● **WHAT NEEDS TO BE DONE**
Go through the entries and copy each one exactly. Leave none out.

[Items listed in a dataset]
◆ ◆ ◆ ◆

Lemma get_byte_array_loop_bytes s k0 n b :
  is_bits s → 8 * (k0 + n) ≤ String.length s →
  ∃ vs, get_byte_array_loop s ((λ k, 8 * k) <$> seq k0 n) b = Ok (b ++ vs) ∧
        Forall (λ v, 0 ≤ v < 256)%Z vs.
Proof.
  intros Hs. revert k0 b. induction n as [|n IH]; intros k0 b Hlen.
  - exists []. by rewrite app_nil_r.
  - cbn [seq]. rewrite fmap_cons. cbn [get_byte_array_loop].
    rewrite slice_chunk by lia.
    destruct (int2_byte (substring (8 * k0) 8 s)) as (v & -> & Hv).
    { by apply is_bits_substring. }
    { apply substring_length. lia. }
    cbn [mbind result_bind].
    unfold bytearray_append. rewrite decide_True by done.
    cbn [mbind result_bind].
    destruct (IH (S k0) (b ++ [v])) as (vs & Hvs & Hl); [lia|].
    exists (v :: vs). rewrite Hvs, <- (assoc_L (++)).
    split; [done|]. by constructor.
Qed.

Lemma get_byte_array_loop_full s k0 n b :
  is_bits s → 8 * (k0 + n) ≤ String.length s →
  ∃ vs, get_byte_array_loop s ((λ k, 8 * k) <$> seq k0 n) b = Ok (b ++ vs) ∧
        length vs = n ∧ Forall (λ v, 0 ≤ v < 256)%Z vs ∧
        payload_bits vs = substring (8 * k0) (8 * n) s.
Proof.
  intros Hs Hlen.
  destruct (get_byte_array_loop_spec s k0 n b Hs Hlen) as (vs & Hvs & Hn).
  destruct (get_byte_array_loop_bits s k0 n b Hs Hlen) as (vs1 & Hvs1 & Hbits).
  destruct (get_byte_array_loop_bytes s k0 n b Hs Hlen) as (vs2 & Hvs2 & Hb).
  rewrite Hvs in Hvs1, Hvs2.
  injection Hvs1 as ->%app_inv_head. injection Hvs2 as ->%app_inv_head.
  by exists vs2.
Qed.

◆ ◆ ◆ ◆

● **EXERCISE RESULT**
Lemma get_byte_array_loop_bytes s k0 n b :
  is_bits s → 8 * (k0 + n) ≤ String.length s →
  ∃ vs, get_byte_array_loop s ((λ k, 8 * k) <$> seq k0 n) b = Ok (b ++ vs) ∧
        Forall (λ v, 0 ≤ v < 256)%Z vs.
Proof.
  intros Hs. revert k0 b. induction n as [|n IH]; intros k0 b Hlen.
  - exists []. by rewrite app_nil_r.
  - cbn [seq]. rewrite fmap_cons. cbn [get_byte_array_loop].
    rewrite slice_chunk by lia.
    destruct (int2_byte (substring (8 * k0) 8 s)) as (v & -> & Hv).
    { by apply is_bits_substring. }
    { apply substring_length. lia. }
    cbn [mbind result_bind].
    unfold bytearray_append. rewrite decide_True by done.
    cbn [mbind result_bind].
    destruct (IH (S k0) (b ++ [v])) as (vs & Hvs & Hl); [lia|].
    exists (v :: vs). rewrite Hvs, <- (assoc_L (++)).
    split; [done|]. by constructor.
Qed.

Lemma get_byte_array_loop_full s k0 n b :
  is_bits s → 8 * (k0 + n) ≤ String.length s →
  ∃ vs, get_byte_array_loop s ((λ k, 8 * k) <$> seq k0 n) b = Ok (b ++ vs) ∧
        length vs = n ∧ Forall (λ v, 0 ≤ v < 256)%Z vs ∧
        payload_bits vs = substring (8 * k0) (8 * n) s.
Proof.
  intros Hs Hlen.
  destruct (get_byte_array_loop_spec s k0 n b Hs Hlen) as (vs & Hvs & Hn).
  destruct (get_byte_array_loop_bits s k0 n b Hs Hlen) as (vs1 & Hvs1 & Hbits).
  destruct (get_byte_array_loop_bytes s k0 n b Hs Hlen) as (vs2 & Hvs2 & Hb).
  rewrite Hvs in Hvs1, Hvs2.
  injection Hvs1 as ->%app_inv_head. injection Hvs2 as ->%app_inv_head.
  by exists vs2.
Qed.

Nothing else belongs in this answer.